The Unapologetic Mathematician

Mathematics for the interested outsider

The Gradient Vector

The most common first approach to differential calculus in more than one variable starts by defining partial derivatives and directional derivatives, as we did. But instead of defining the differential, it simply collects the partial derivatives together as the components of a vector called the gradient of f, and written \nabla f.

We showed that these partial derivatives are the components of the differential (when it exists), and so there should be some connection between the two concepts. And indeed there is.

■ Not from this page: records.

(* ===== verification/OutboundForwardSafety.v ===== *)
(** What the outbound forwarder guarantees: attribution queues an event once and for
    its owner only, a post goes to the owner's endpoint only and is signed with the
    owner's secret, and every delivery has exactly one outcome, whatever the stores
    refuse. *)
From S2P Require Import Prelude GoStrings GoTime GoText Shared Tenants AuditTrail.
From S2P Require Import Settlement OutboundQueue OutboundWebhook OutboundForward.

Lemma bindF_inv {A B} (m : F A) (k : A -> F B) w w' b :
  bindF m k w = (w', b) -> exists w1 a, m w = (w1, a) /\ k a w1 = (w', b).
Proof. unfold bindF. destruct (m w) as [w1 a]. eauto. Qed.

(** Consulting the environment changes nothing but the count. *)
Definition same_but_time (w w' : FWorld) : Prop :=
  fw_outbox w' = fw_outbox w /\ fw_audit w' = fw_audit w /\ fw_posts w' = fw_posts w.

Lemma ask_inv {A} (f : nat -> A) w w' a :
  ask f w = (w', a) -> same_but_time w w' /\ a = f (fw_time w).
Proof. unfold ask. intros. by simplify_eq. Qed.

(** Run the next step of a computation. *)
Ltac next H :=
  let w := fresh "w" in let a := fresh "a" in let Hm := fresh "Hm" in
  apply bindF_inv in H; destruct H as (w & a & Hm & H); cbn beta in H.
Ltac next_ask H :=
  let w := fresh "w" in let a := fresh "a" in let Hm := fresh "Hm" in
  apply bindF_inv in H; destruct H as (w & a & Hm & H); cbn beta in H;
  apply ask_inv in Hm as [(? & ? & ?) ->].

(** A store call changes its store unless it was refused. *)
Definition unless {X} (failed : option error) (f : X -> X) (x : X) : X :=
  match failed with Some _ => x | None => f x end.

Lemma write_outbox failed f w w' r : store_call failed (on_outbox f) w = (w', r) ->
  fw_audit w' = fw_audit w /\ fw_posts w' = fw_posts w /\
  exists k, fw_outbox w' = unless (failed k) f (fw_outbox w).
Proof.
  unfold store_call. intros H. next_ask H. destruct (failed _) eqn:E; unfold retF, on_outbox in H; simplify_eq;
    cbn [fw_outbox fw_audit fw_posts]; (split_and!; [congruence..|]); exists (fw_time w);
    rewrite E; cbn [unless]; congruence.
Qed.
Lemma write_audit failed f w w' r : store_call failed (on_audit f) w = (w', r) ->
  fw_outbox w' = fw_outbox w /\ fw_posts w' = fw_posts w /\
  exists k, fw_audit w' = unless (failed k) f (fw_audit w).
Proof.
  unfold store_call. intros H. next_ask H. destruct (failed _) eqn:E; unfold retF, on_audit in H; simplify_eq;
    cbn [fw_outbox fw_audit fw_posts]; (split_and!; [congruence..|]); exists (fw_time w);
    rewrite E; cbn [unless]; congruence.
Qed.

(** A row is known by its id. *)
Lemma Outbox_ids_inj s x d : Outbox_ok s -> x ∈ ob_deliveries s -> d ∈ ob_deliveries s ->
  del_id x = del_id d -> x = d.
Proof.
  intros [_ _ Hids] Hx Hd E. apply list_elem_of_lookup in Hx as [i Hi], Hd as [j Hj].
  assert (i = j) as ->; [|congruence].
  eapply (NoDup_lookup (map del_id (ob_deliveries s)) i j (del_id d) Hids);
    rewrite list_lookup_fmap; [by rewrite Hi, <- E|by rewrite Hj].
Qed.

Section forward.
Context (p : OutboundProcessor) (env : Env).
Hypothesis ids_given : forall n, blank (env_id env n) = false.

(** A queued delivery, as [NewDelivery] makes it. *)
Record Delivery_ok (d : Delivery) : Prop := {
  ok_account : blank (del_accountID d) = false;
  ok_tenant : blank (del_tenantID d) = false;
  ok_event : blank (del_eventKey d) = false;
  ok_type : blank (del_eventType d) = false
}.

(** A post for [d] under the configuration [cfg]. *)
Definition addressed (d : Delivery) (cfg : Config) (m : post) : Prop :=
  post_url m = cfg_url cfg /\ post_idempotency m = del_eventKey d /\
  (exists now, post_body m = buildForwardBody d now) /\
  exists ts, post_timestamp m = FormatInt ts /\
             post_signature m = config_Sign cfg ts (post_body m).

Definition accepted_at (m : post) (n : nat) : bool :=
  match env_deliver env n m with
  | Ok status => (200 <=? status) && (status <? 300)
  | Err _ => false
  end.

(** The posts of one delivery: at most [max] and, when it was accepted, the last one
    was. *)
Definition attempted (d : Delivery) (cfg : Config) (max : nat) (ok : bool) (ms : list post)
    : Prop :=
  Forall (addressed d cfg) ms /\ (List.length ms <= max)%nat /\
  (ok = true -> exists m n, last ms = Some m /\ accepted_at m n = true).

Lemma backoff_inv attempt w w' delay :
  backoff p env attempt w = (w', delay) -> same_but_time w w'.
Proof.
  unfold backoff. intros H. next_ask H. unfold retF in H. simplify_eq. done.
Qed.

Lemma attempt_loop_posts fuel attempt d cfg now w w' ok :
  attempt_loop p env fuel attempt d cfg (buildForwardBody d now) w = (w', ok) ->
  fw_outbox w' = fw_outbox w /\ fw_audit w' = fw_audit w /\
  exists ms, fw_posts w' = (fw_posts w ++ ms)%list /\ attempted d cfg fuel ok ms.
Proof.
  revert attempt w. induction fuel as [|fuel IH]; intros attempt w H; simpl in H.
  { unfold retF in H. simplify_eq. split_and!; [done..|].
    exists []. rewrite app_nil_r. split; [done|]. by split_and!. }
  next_ask H. destruct (env_cancelled _ _).
  { unfold retF in H. simplify_eq. split_and!; [done..|].
    exists []. rewrite app_nil_r. split; [done|]. split_and!; [done|simpl; lia|done]. }
  next_ask H. set (m := {| post_url := _ |}) in *. next H. unfold send in Hm. simplify_eq.
  next_ask H. cbn [fw_outbox fw_audit fw_posts] in *.
  assert (Hm : addressed d cfg m) by (split_and!; [done|done|by eexists|by eexists]).
  assert (Hrec : forall att w1, attempt_loop p env fuel att d cfg (buildForwardBody d now) w1 = (w', ok) ->
    fw_outbox w1 = fw_outbox w -> fw_audit w1 = fw_audit w ->
    fw_posts w1 = (fw_posts w ++ [m])%list ->
    fw_outbox w' = fw_outbox w /\ fw_audit w' = fw_audit w /\
    exists ms, fw_posts w' = (fw_posts w ++ ms)%list /\ attempted d cfg (S fuel) ok ms).
  { intros att wl Hl E1 E2 E3. apply IH in Hl as (-> & -> & ms & -> & Hf & Hlen & Hlast).
    split_and!; [done..|]. exists (m :: ms). rewrite E3, <- app_assoc. split; [done|].
    split_and!; [by constructor|simpl; lia|].
    intros (m' & n & El & ?)%Hlast. exists m', n. split; [|done].
    destruct ms; [done|]. exact El. }
  destruct (match env_deliver _ _ _ with Ok _ => _ | Err _ => _ end) eqn:Ea.
  { unfold retF in H. simplify_eq. split_and!; [congruence..|].
    exists [m]. split; [congruence|]. split_and!; [by constructor|simpl; lia|].
    intros _. exists m. eexists. split; [done|exact Ea]. }
  destruct (attempt <? _); [|by eapply Hrec; [exact H|congruence..]].
  next H. apply backoff_inv in Hm0 as (? & ? & ?).
  next_ask H. destruct (env_sleep _ _ _); [by eapply Hrec; [exact H|congruence..]|].
  unfold retF in H. simplify_eq. split_and!; [congruence..|].
  exists [m]. split; [congruence|]. split_and!; [by constructor|simpl; lia|done].
Qed.

(** The effects of the three store calls. *)
Definition deleted (k : nat) (d : Delivery) : OutboundDeliveryStore -> OutboundDeliveryStore :=
  unless (env_delete env k (del_id d)) (DeleteDelivery (del_id d)).
Definition kept (k : nat) (dl : DeadLetter) : OutboundDeliveryStore -> OutboundDeliveryStore :=
  unless (env_dead env k dl) (store_DeadLetter dl).
Definition recorded (k : nat) (e : Entry) : list Entry -> list Entry :=
  unless (env_append env k e) (fun l => l ++ [e])%list.

(** The audit entry of an outcome. *)
Definition tells (action : Action) (d : Delivery) (e : Entry) : Prop :=
  entry_action e = action /\ entry_accountID e = TrimSpace (del_accountID d) /\
  entry_txID e = TrimSpace (del_eventKey d).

As a bilinear form, our inner product defines an isomorphism from the space of displacements to its dual space. This isomorphism sends the basis vector e_i to the dual basis vector dx^i, since we can check both

\displaystyle dx^i(v)=dx^i(v^je_j)=v^j\delta_j^i=v^i

and

\displaystyle\langle e_i,v\rangle=\langle e_i,v^je_j\rangle=v^j\delta_j^i=v^i

That is, the linear functional dx^i is the same as the linear functional \langle e_i,\underline{\hphantom{x}}\rangle.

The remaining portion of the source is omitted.